### Work instruction
Set down word for word the lines that begin the entries and run through the line containing "and property lookup;". Give nothing further.

======

(** * BufferResource: uploading a typed-array pixel buffer to a WebGL texture

    A shallow embedding of
    [packages/core/src/textures/resources/BufferResource.js]
    and the properties of its constructor, [getCompressedTextureFormats],
    [upload], [dispose] and the static [test].

    JavaScript values are an inductive type with the language's truthiness
    and property lookup; numbers are IEEE-754 doubles ([spec_float]).  The
    methods run in a state-and-exception monad over a heap that holds the
    resource ([this]), the [GLTexture] handed to [upload], and the log of
    the calls made on the WebGL context. *)

From Stdlib Require Import ZArith List String Bool Lia.
From Stdlib Require Import Floats.SpecFloat.
From ExtLib Require Import Structures.Monad Structures.MonadState
  Structures.MonadExc Data.Monads.StateMonad Data.Monads.EitherMonad.
Import ListNotations.
Import MonadNotation.
Local Open Scope monad_scope.
Local Open Scope string_scope.
Local Open Scope list_scope.
Local Open Scope Z_scope.

#[local] Existing Instance Monad_stateT.
#[local] Set Warnings "-register-all".

(** ** JavaScript values *)

Module JS.

(** The built-in constructors an object of this development can be an
    instance of.  [TypedArray] is the intrinsic every typed-array
    constructor inherits from. *)
Inductive class :=
| Object | Array | ArrayBuffer | DataView | TypedArray
| Int8Array | Uint8Array | Uint8ClampedArray
| Int16Array | Uint16Array | Int32Array | Uint32Array
| Float32Array | Float64Array.


(** The constructors whose [prototype] lies on the prototype chain of an
    object created by [new c], nearest first. *)
Definition prototype_chain (c : class) : list class :=
  match c with
  | Object => [Object]
  | Array | ArrayBuffer | DataView | TypedArray => [c; Object]
  | Int8Array | Uint8Array | Uint8ClampedArray
  | Int16Array | Uint16Array | Int32Array | Uint32Array
  | Float32Array | Float64Array => [c; TypedArray; Object]
  end.

(** The element type of the buffers a typed-array constructor makes. *)
Inductive element :=
| Int8 | Uint8 | Uint8Clamped | Int16 | Uint16 | Int32 | Uint32
| Float32 | Float64.

Definition element_of (c : class) : option element :=
  match c with
  | Int8Array => Some Int8
  | Uint8Array => Some Uint8
  | Uint8ClampedArray => Some Uint8Clamped
  | Int16Array => Some Int16
  | Uint16Array => Some Uint16
  | Int32Array => Some Int32
  | Uint32Array => Some Uint32
  | Float32Array => Some Float32
  | Float64Array => Some Float64
  | Object | Array | ArrayBuffer | DataView | TypedArray => None
  end.
(** C2, as the code has it.  On a console that can encode every line, and
    for paths without a ".." component:
    - The input folder is not a directory: the first [ValueError] is raised
      at once; the world is untouched (nothing listed, opened or printed).
    - Otherwise, no name passes the extension filter: the second is raised,
      again with the world untouched.
    - Otherwise, no matched file decodes: the third is raised after the
      loop, when every matched file has been tried, in order.
    - Otherwise some file decodes: the failures of other files do not stop
      the call.  Every matched file is tried, the loop leaves the directory
      tree as it is, and the call ends as lines 76-101 end on the averaged
      raster: normally, or in the exception of [os.makedirs] or of
      [Image.save], which is none of the three.
    Conversely, a [ValueError] of the script that ends a call is one of the
    three, under its condition. *)
Theorem fatal_errors {codec : Codec} {console : Console}
  (input_folder output_path : string) (w : World) :
  (forall l, accepts l = true) ->
  dotdot_free input_folder = true ->
  dotdot_free output_path = true ->
  let names := file_list w input_folder in
  (isdir w input_folder = false ->
   call input_folder output_path w
   = (inl (ValueError (InputFolderMissing input_folder)), w))
  /\ (isdir w input_folder = true -> names = [] ->
      call input_folder output_path w = (inl (ValueError NoSupportedFiles), w))
  /\ (isdir w input_folder = true -> names <> [] ->
      decoded w input_folder names = [] ->
      exists w1 evs,
        call input_folder output_path w = (inl (ValueError NoImagesLoaded), w1)
        /\ extends w w1 evs
        /\ opened evs = map (os_path_join input_folder) names)
  /\ (isdir w input_folder = true -> decoded w input_folder names <> [] ->
      exists t w1 evs,
        reference_size w input_folder names = Some t
        /\ extends w w1 evs
        /\ opened evs = map (os_path_join input_folder) names
        /\ filter is_write evs = []
        /\ call input_folder output_path w
           = output_phase output_path (loop_result w input_folder names init_frame)
                          (stated_mean t (successes w input_folder t names)) w1
        /\ (forall v, fst (call input_folder output_path w) <> inl (ValueError v)))
  /\ (forall v w1,
        call input_folder output_path w = (inl (ValueError v), w1) ->
        (v = InputFolderMissing input_folder /\ isdir w input_folder = false)
        \/ (v = NoSupportedFiles /\ isdir w input_folder = true /\ names = [])
        \/ (v = NoImagesLoaded /\ isdir w input_folder = true /\ names <> []
            /\ decoded w input_folder names = [])).
Proof.
  intros Hacc _ _. cbv zeta. rewrite (call_accepting _ _ _ _ Hacc).
  set (names := file_list w input_folder).
  pose proof (call_cases input_folder output_path w) as Hc. cbv zeta in Hc. fold names in Hc.
  split; [ | split; [ | split; [ | split]]].
  - intros D.
    destruct Hc as [(_ & E) | [(D' & _) | [(D' & _) | (D' & _)]]]; [exact E | congruence ..].
  - intros D N.
    destruct Hc as [(D' & _) | [(_ & _ & E) | [(_ & N' & _) | (_ & N' & _)]]];
      [congruence | exact E | contradiction ..].
  - intros D N Hd. apply reference_none_decoded in Hd.
    destruct Hc as [(D' & _) | [(_ & N' & _) | [(_ & _ & _ & w1 & evs & E & Hext & Hop & _) | (_ & _ & t & w1 & evs & Rf & _)]]];
      [congruence | contradiction | | congruence].
    exists w1. eexists. split; [exact E | split; [exact Hext | ]].
    rewrite opened_cons_print. exact Hop.
  - intros D Hd.
    assert (Rn : reference_size w input_folder names <> None)
      by (intros Rn; apply reference_none_decoded in Rn; contradiction).
    destruct Hc as [(D' & _) | [(_ & N' & _) | [(_ & _ & Rf & _) | (_ & _ & t & w1 & evs & Rf & Hext & Hop & Hout & E)]]];
      [congruence | | contradiction | ].
    + rewrite N' in Hd. exfalso. apply Hd. reflexivity.
    + exists t, w1. eexists.
      split; [exact Rf | split; [exact Hext | split; [ | split; [ | split]]]].
      * rewrite opened_cons_print. exact Hop.
      * rewrite filter_write_cons_print, <- filter_write_of_output, Hout. reflexivity.
      * rewrite <- mean_of_successes. exact E.
      * intros v Hv. rewrite E in Hv.
        destruct (output_phase output_path (loop_result w input_folder names init_frame)
                    (mean_image t (successes w input_folder t names)) w1) as [r w2] eqn:O.
        apply output_phase_any in O as (Hno & _). exact (Hno v Hv).
  - intros v w2 H.
    destruct Hc as [(D' & E) | [(D' & N' & E) | [(D' & N' & Rf & w1 & evs & E & _) | (_ & _ & t & w1 & evs & _ & _ & _ & _ & E)]]].
    + left. rewrite E in H. injection H as <- _. auto.
    + right. left. rewrite E in H. injection H as <- _. auto.
    + right. right. rewrite E in H. injection H as <- _.
      apply reference_none_decoded in Rf. auto.
    + rewrite E in H. apply output_phase_any in H as (Hv & _).
      exfalso. exact (Hv v eq_refl).
Qed.

(** The four cases on examples: no directory; only corrupt files; three
    valid pictures among five files, written to a new directory; and the
    same with an output directory that cannot be made. *)
Lemma fatal_errors_witness :
  (forall l, @accepts lenient_console l = true)
  /\ dotdot_free "nowhere" = true /\ dotdot_free "images" = true
  /\ dotdot_free "out/a.png" = true
  /\ call "nowhere" "out/a.png" Raw.mixed_world
     = (inl (ValueError (InputFolderMissing "nowhere")), Raw.mixed_world)
  /\ (exists w1 evs,
        call "images" "out/a.png" Raw.corrupt_world = (inl (ValueError NoImagesLoaded), w1)
        /\ extends Raw.corrupt_world w1 evs
        /\ opened evs = ["images/x.png"; "images/y.bmp"])
  /\ fst (call "images" "out/a.png" Raw.mixed_world) = inr tt
  /\ (exists t w1 evs,
        reference_size Raw.mixed_world "images" (file_list Raw.mixed_world "images") = Some t
        /\ extends Raw.mixed_world w1 evs
        /\ opened evs = ["images/a.jpg"; "images/b.PNG"; "images/c.png";
                         "images/d.tiff"; "images/e.bmp"]
        /\ filter is_write evs = []
        /\ call "images" "out/a.png" Raw.mixed_world
           = output_phase "out/a.png"
               (loop_result Raw.mixed_world "images" (file_list Raw.mixed_world "images")
                            init_frame)
               (stated_mean t (successes Raw.mixed_world "images" t
                                         (file_list Raw.mixed_world "images"))) w1
        /\ (forall v, fst (call "images" "out/a.png" Raw.mixed_world) <> inl (ValueError v))).
Proof.
  split; [intros l; reflexivity | ].
  split; [reflexivity | split; [reflexivity | split; [reflexivity | ]]].
  split; [ | split; [ | split; [vm_compute; reflexivity | ]]].
  - apply (proj1 (@fatal_errors Raw.raw_codec lenient_console "nowhere" "out/a.png" Raw.mixed_world
                    (fun l => eq_refl) eq_refl eq_refl)).
    vm_compute. reflexivity.
  - apply (proj1 (proj2 (proj2 (@fatal_errors Raw.raw_codec lenient_console "images" "out/a.png" Raw.corrupt_world
                                  (fun l => eq_refl) eq_refl eq_refl)))).
    + vm_compute. reflexivity.
    + vm_compute. discriminate.
    + vm_compute. reflexivity.
  - apply (proj1 (proj2 (proj2 (proj2 (@fatal_errors Raw.raw_codec lenient_console "images" "out/a.png" Raw.mixed_world
                                         (fun l => eq_refl) eq_refl eq_refl))))).
    + vm_compute. reflexivity.
    + vm_compute. discriminate.
Defined.

(** C2 as stated fails: with the input folder a directory, five files
    matched and three of them decoded, a call still ends in an exception
    when the output cannot be written.  Here the directory of the output
    path exists as a regular file, and [os.makedirs] raises
    [FileExistsError] after the loop. *)
Lemma fatal_errors_counterexample :
  ~ fails_in_three_cases_only "images" "images/a.jpg/avg.png" Raw.mixed_world.
Proof.
  intros H.
  destruct (H (FromLibrary (FileExistsError "images/a.jpg"))
              (snd (call "images" "images/a.jpg/avg.png" Raw.mixed_world)))
    as [D | [N | L]].
  - vm_compute. reflexivity.
  - vm_compute in D. discriminate.
  - vm_compute in N. discriminate.
  - vm_compute in L. discriminate.
Qed.

(** C10. A call that ends in one of the three [ValueError]s of the script
    has changed no file and no directory and has not attempted to: the tree
    is the one it started with and its events contain neither
    [os.makedirs] nor [save]. *)
Theorem no_write_on_fatal_error {codec : Codec} (input_folder output_path : string)
  (w w1 : World) (v : script_error) :
  call input_folder output_path w = (inl (ValueError v), w1) ->
  root w1 = root w
  /\ cwd w1 = cwd w
  /\ exists evs, log w1 = log w ++ evs /\ filter is_write evs = [].
Proof.
  intros H.
  destruct (call_cases input_folder output_path w)
    as [(_ & E) | [(_ & _ & E) | [(_ & _ & _ & w2 & evs & E & Hext & _ & Hout) | (_ & _ & t & w2 & evs & _ & _ & _ & _ & E)]]].
  - rewrite E in H. injection H as _ <-.
    repeat split. exists []. rewrite app_nil_r. split; reflexivity.
  - rewrite E in H. injection H as _ <-.
    repeat split. exists []. rewrite app_nil_r. split; reflexivity.
  - rewrite E in H. injection H as _ <-. destruct Hext as (R & C & L).
    split; [exact R | split; [exact C | ]].
    eexists. split; [exact L | ].
    rewrite filter_write_cons_print, <- filter_write_of_output, Hout. reflexivity.
  - rewrite E in H. apply output_phase_any in H as (Hv & _).
    exfalso. exact (Hv v eq_refl).
Qed.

======

### Reply
(** * BufferResource: uploading a typed-array pixel buffer to a WebGL texture

    A shallow embedding of
    [packages/core/src/textures/resources/BufferResource.js]
    and the properties of its constructor, [getCompressedTextureFormats],
    [upload], [dispose] and the static [test].

    JavaScript values are an inductive type with the language's truthiness
    and property lookup; numbers are IEEE-754 doubles ([spec_float]).  The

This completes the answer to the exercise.